La renommée de Phillis Wheatley se répandit en Amérique et en Europe, attirant l’attention de Voltaire qui y vit une preuve de la capacité des noirs à écrire de la poésie. Les écrits de Phillis Wheatley furent en outre souvent cités dans les années de fin 18ᵉ − début 19ᵉ siècle, dans le combat pour l’abolition de l’esclavage.

 

Reste cependant que l’hommage rendu à Phillis Wheatley n’est pas, de nos jours, tout à fait unanime. Il est certains écrivains ou artistes qui contestent son authenticité de femme noire, du fait que dans ses poèmes elle n’exprime pas de conscience de classe, elle représenterait au contraire le type même de l'opprimé qui assimile et intègre le langage de l’oppresseur…

 

Je pense, pour ma part, que c’est là prêter à Phillis une pré-science de problèmes et combats qui sont ceux de nos jours − ce n’étaient pas les siens, occupée qu’elle était de vivre, c’est-à-dire survivre, et non philosopher.
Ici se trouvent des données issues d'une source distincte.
Lemma wp_walk_create (Q : Z -> T -> Prop) all s pgdir tabs ents fl n : vrep kend all s pgdir tabs ents fl ->
  0 <= n < 2 ^ 20 ->
  (forall s' tabs' fl' t, mstep s s' -> vrep kend all s' pgdir tabs' ents fl' -> tabs' !! (n / 1024) = Some t ->
     walked n tabs fl tabs' fl' -> (forall a, a <> pgdir -> a ∉ vals tabs' -> ram (mem s') !! a = ram (mem s) !! a) ->
     Q (t + 4 * (n mod 1024)) s') ->
  (forall s', mstep s s' -> ram (mem s') = ram (mem s) -> walk_fails n tabs fl -> vrep kend all s' pgdir tabs ents [] -> Q 0 s') ->
  wp (walkpgdir pgdir (n * PGSIZE) true) Q s.
Proof.
  intros Hv Hn Hok Hfail. pose proof (vrep_nd _ _ _ _ _ _ Hv) as Hnd. pose proof (vr_table _ _ _ _ _ _ _ Hv) as Hpt.
  pose proof (vrep_page _ _ _ _ _ _ pgdir Hv ltac:(set_solver)) as Hpg.
  assert (0 <= n / 1024 < 1024) as Hr by (split; [apply Z.div_pos|apply Z.div_lt_upper_bound]; lia).
  destruct (tabs !! (n / 1024)) as [t|] eqn:Et.
  { eapply wp_walk_hit; [done|done| |done|done|].
    - apply (vrep_page _ _ _ _ _ _ t Hv). apply elem_of_cons. right. apply elem_of_app. left. apply elem_of_vals. eauto.
    - apply (Hok s tabs fl t); [apply mstep_refl, Hv|done|done| |done]. left. rewrite Et. eauto. }
  pose proof Hpg as [Hfp (dp & Hdp & Hlp)]. pose proof (pt_dir _ _ _ _ Hpt) as (d & Hd & Hw).
  rewrite Hdp in Hd. injection Hd as <-. unfold walkpgdir. rewrite PDX_page, PTX_page by done. wp_step.
  eapply wp_load32; [done|apply Hfp|done|]. rewrite Hw, Et by done. cbn [pde_word from_option].
  change (Z.land 0 PTE_P) with 0. rewrite c_bool_0. cbn [negb]. wp_step.
  eapply (wp_kalloc kend kend_ok); [apply Hv|]. intros s1 Hs1 Hr1.
  destruct fl as [|t fl]; intros Hk1.
  { rewrite bool_decide_eq_true_2 by done. wp_step. apply Hfail; [done|done|done|].
    destruct Hv as [V1 V2 V3 V4 V5]. split; [done|done|done| |by rewrite Hr1].
    intros a Ha. eapply is_page_ext; [by apply V4|by rewrite Hr1]. }
  pose proof (vrep_page _ _ _ _ _ _ t Hv ltac:(set_solver)) as Ht.
  pose proof Ht as [Hft (dt & Hdt & Hlt)]. destruct (frame_range kend kend_ok t Hft) as (Htr & Hta & _).
  rewrite bool_decide_eq_false_2 by (by apply (frame_nz kend)). wp_step.
  eapply (wp_memset_page _ s1 t 0 dt); [done|unfold KERNBASE, PHYSTOP in *; lia|lia|by rewrite Hr1|done|].
  fold (put_page t (replicate (Z.to_nat PGSIZE) 0) s1). set (s2 := put_page t _ s1). wp_step.
  assert (t <> pgdir /\ t ∉ vals tabs /\ pgdir ∉ vals tabs /\ t ∉ fl /\ pgdir ∉ fl) as (Htp & Htt & Hpt' & Htf & Hpf).
  { apply NoDup_cons in Hnd as [Hn1 Hnd]. apply NoDup_app in Hnd as (_ & Hn2 & Hnd). apply NoDup_app in Hnd as (_ & _ & Hnd).
    apply NoDup_cons in Hnd as [Hn3 _]. split_and!; set_solver. }
  assert (ram (mem s2) !! pgdir = Some dp) as Hd2 by (unfold s2; rewrite ram_put_page, lookup_insert_ne, Hr1; done).
  eapply wp_store32; [exact Hd2|apply Hfp|done|]. rewrite pde_lor by done. wp_step.
  set (s3 := put_page pgdir _ s2). apply (Hok s3 (<[n / 1024 := t]> tabs) fl t).
  - eapply mstep_trans; [exact Hs1|]. eapply mstep_trans; [apply put_page_mstep, Hk1|].
    apply put_page_mstep. by eapply (kr_mach kend _ fl), put_page_kmem.
  - destruct Hv as [V1 V2 V3 V4 V5]. split.
    + apply put_page_kmem; [|done]. by apply put_page_kmem.
    + rewrite V2, vals_insert by done. cbn. apply Permutation_skip. rewrite !app_assoc. by rewrite <- Permutation_middle.
    + done.
    + intros a Ha. apply is_page_put; [apply is_page_put|]; [|by rewrite length_replicate|by apply length_set_word].
      eapply is_page_ext; [by apply V4|by rewrite Hr1].
    + unfold s3, s2. rewrite !ram_put_page, Hr1. by apply ptable_new.
  - apply lookup_insert_eq.
  - right. eauto.
  - intros a Ha Hna. unfold s3, s2. rewrite !ram_put_page, !lookup_insert_ne, Hr1; [done| |done].
    intros <-. apply Hna, elem_of_vals. exists (n / 1024). apply lookup_insert_eq.
Qed.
J’ajoute qu’il est dérisoire de relire l’histoire en projetant dans le passé, si naïvement (je veux dire sans aucun esprit critique), les idéologies du présent.

 

Phillis Wheatley, donc, mérite notre reconnaissance sans réserve, pour avoir, dans son effort pour exister, magnifiquement affirmé à travers l'acte d'écriture sa qualité de femme noire − et ce faisant nous avoir fait progresser en humanité.